PROVIDED ENTRIES START

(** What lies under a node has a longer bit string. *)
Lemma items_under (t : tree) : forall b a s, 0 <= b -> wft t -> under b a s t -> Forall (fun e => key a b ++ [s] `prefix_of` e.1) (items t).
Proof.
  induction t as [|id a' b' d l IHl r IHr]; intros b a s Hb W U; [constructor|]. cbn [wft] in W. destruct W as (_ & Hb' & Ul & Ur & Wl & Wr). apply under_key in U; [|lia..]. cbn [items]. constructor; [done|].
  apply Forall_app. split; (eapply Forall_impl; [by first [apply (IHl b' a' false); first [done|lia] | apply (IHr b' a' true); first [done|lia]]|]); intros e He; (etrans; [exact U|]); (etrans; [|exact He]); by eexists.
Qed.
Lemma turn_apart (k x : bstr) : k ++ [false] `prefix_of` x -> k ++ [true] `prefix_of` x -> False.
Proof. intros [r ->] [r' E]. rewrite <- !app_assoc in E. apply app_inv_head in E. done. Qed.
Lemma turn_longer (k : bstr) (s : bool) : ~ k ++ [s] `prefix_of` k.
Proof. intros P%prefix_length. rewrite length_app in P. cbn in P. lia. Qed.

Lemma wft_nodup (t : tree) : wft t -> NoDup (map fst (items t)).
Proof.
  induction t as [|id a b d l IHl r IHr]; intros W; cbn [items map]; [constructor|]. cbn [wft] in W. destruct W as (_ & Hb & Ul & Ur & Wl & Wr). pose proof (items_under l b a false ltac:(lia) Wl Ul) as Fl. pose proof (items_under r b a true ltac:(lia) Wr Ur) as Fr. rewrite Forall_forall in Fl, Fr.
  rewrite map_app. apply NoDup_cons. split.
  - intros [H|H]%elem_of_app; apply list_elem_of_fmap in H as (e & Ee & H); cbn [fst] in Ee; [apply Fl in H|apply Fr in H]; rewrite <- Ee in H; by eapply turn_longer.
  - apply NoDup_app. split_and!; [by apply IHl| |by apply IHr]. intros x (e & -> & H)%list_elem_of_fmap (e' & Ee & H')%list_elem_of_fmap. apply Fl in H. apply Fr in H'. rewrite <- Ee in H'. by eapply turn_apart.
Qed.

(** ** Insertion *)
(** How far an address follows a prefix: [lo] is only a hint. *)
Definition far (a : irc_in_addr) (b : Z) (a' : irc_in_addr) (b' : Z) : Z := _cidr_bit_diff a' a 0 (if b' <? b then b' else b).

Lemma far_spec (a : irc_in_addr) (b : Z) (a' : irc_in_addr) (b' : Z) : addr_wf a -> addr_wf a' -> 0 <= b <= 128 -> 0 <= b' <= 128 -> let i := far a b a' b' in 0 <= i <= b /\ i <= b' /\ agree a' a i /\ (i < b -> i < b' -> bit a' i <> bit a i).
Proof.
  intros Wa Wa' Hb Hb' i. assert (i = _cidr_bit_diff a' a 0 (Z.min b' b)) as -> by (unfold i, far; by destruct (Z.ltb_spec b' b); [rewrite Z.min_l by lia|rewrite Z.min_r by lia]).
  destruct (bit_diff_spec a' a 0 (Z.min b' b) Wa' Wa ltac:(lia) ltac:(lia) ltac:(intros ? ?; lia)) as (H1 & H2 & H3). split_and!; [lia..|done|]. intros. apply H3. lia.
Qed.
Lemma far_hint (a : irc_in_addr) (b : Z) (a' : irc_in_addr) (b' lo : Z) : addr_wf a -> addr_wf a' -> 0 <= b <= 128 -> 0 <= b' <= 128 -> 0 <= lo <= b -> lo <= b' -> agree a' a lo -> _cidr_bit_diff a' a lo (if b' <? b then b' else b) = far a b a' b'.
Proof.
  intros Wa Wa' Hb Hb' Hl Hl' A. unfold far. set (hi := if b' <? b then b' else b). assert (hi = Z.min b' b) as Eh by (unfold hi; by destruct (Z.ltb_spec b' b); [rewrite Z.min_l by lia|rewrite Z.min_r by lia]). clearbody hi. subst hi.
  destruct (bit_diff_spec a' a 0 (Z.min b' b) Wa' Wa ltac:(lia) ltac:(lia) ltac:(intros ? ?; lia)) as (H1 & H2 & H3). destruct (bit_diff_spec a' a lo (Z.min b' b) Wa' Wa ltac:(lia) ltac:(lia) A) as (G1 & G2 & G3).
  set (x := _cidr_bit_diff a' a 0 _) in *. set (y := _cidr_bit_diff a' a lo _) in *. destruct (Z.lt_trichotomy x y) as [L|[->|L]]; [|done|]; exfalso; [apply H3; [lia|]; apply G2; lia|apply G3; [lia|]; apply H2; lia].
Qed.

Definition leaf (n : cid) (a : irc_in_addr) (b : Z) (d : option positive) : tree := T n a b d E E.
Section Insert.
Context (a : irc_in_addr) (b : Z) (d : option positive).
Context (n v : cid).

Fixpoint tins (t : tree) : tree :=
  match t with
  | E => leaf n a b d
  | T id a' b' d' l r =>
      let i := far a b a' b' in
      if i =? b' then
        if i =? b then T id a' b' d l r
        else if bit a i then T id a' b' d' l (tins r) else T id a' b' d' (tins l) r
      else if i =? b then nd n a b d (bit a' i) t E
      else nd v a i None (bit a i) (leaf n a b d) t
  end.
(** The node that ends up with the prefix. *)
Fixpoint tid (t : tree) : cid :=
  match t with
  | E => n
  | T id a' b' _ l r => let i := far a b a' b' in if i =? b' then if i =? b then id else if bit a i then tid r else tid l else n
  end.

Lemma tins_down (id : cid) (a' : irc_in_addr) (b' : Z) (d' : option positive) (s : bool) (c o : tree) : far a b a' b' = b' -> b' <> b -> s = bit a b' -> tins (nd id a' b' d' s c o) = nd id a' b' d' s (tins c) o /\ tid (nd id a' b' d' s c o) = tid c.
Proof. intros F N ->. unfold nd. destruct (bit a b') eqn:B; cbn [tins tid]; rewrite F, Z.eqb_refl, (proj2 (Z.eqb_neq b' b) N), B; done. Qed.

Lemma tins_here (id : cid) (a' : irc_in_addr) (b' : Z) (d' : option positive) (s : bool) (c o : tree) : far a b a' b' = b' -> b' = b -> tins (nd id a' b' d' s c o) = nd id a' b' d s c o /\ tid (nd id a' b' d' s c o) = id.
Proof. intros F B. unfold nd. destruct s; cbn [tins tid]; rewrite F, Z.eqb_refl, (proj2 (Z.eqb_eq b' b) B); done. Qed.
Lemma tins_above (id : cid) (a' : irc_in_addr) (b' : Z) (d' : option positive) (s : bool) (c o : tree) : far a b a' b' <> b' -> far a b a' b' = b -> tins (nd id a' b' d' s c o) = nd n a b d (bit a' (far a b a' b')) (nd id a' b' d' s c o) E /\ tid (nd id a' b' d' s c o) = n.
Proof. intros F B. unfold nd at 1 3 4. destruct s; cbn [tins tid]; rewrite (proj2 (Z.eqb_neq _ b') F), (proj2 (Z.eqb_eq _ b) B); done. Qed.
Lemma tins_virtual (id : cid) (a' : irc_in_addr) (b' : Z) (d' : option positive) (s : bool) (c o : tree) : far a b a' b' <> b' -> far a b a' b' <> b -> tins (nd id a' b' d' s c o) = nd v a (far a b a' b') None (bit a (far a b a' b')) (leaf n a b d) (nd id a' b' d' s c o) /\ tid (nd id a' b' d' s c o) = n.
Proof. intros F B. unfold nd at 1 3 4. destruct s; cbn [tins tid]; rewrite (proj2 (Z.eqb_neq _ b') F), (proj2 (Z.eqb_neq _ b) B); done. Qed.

PROVIDED ENTRIES END
PROVIDED ENTRIES START

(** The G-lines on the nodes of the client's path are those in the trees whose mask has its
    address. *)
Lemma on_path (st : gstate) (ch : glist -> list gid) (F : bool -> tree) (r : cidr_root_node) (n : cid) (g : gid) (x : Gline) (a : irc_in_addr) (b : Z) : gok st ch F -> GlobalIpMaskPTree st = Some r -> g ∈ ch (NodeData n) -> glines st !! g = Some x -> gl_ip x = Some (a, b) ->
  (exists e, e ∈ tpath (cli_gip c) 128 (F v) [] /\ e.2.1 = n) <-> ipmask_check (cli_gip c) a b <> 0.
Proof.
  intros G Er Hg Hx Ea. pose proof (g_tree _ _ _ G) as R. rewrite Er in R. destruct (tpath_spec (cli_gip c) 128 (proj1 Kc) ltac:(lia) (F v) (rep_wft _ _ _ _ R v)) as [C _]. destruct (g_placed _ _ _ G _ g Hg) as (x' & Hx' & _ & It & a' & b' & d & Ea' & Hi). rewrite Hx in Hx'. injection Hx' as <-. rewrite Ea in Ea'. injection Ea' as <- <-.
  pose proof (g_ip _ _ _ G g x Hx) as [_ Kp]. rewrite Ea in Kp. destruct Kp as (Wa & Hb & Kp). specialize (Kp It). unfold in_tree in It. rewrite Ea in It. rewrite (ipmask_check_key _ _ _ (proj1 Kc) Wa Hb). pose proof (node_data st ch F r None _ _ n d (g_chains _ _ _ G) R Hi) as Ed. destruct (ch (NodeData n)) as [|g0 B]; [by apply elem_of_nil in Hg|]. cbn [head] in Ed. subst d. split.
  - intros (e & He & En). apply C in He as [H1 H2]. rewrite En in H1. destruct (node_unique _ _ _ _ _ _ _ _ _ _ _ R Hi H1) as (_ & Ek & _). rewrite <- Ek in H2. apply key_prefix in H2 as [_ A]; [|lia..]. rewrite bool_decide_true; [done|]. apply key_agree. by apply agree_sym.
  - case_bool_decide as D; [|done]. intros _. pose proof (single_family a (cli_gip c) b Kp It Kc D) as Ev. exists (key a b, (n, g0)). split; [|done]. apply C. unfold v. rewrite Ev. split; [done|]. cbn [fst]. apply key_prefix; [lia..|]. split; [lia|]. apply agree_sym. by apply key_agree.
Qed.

PROVIDED ENTRIES END
PROVIDED ENTRIES START

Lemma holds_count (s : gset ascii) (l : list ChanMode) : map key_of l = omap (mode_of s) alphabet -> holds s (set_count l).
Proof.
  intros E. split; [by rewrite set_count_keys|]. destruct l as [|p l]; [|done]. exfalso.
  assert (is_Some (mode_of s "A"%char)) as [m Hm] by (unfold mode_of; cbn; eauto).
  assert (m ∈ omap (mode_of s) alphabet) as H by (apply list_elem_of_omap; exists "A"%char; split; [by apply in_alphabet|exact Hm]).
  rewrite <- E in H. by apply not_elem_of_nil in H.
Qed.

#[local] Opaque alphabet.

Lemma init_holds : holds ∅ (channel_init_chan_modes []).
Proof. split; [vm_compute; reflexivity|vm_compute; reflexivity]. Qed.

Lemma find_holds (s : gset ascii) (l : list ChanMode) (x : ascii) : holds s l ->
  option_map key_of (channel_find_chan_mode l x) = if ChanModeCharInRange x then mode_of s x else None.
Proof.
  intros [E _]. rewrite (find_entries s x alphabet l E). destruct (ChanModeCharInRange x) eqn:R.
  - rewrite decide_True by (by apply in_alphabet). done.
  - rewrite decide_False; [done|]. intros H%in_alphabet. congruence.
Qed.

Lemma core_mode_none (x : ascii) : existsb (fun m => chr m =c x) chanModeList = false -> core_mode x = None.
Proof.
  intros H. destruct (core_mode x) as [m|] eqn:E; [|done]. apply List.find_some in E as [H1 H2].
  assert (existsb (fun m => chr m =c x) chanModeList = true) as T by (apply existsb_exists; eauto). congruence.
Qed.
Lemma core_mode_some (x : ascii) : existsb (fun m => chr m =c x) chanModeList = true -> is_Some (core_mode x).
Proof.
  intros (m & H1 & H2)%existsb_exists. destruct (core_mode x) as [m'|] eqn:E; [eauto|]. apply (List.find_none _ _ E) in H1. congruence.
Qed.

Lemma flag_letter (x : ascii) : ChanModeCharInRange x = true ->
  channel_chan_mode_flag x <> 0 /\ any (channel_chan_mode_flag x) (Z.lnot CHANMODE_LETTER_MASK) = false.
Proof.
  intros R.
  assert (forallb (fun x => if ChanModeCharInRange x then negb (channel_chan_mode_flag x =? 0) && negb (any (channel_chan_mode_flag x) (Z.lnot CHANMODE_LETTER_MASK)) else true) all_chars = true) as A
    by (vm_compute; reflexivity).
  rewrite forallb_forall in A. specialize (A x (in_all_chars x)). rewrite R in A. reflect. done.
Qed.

PROVIDED ENTRIES END

_DIRECTIONS_: Copy out each line of the data above, exactly, if it lies between the line holding "Lemma tins_down (id" and the line holding "Proof. intros F N", inclusive; copy no other line.

_YOUR RESPONSE_:
Lemma tins_down (id : cid) (a' : irc_in_addr) (b' : Z) (d' : option positive) (s : bool) (c o : tree) : far a b a' b' = b' -> b' <> b -> s = bit a b' -> tins (nd id a' b' d' s c o) = nd id a' b' d' s (tins c) o /\ tid (nd id a' b' d' s c o) = tid c.
Proof. intros F N ->. unfold nd. destruct (bit a b') eqn:B; cbn [tins tid]; rewrite F, Z.eqb_refl, (proj2 (Z.eqb_neq b' b) N), B; done. Qed.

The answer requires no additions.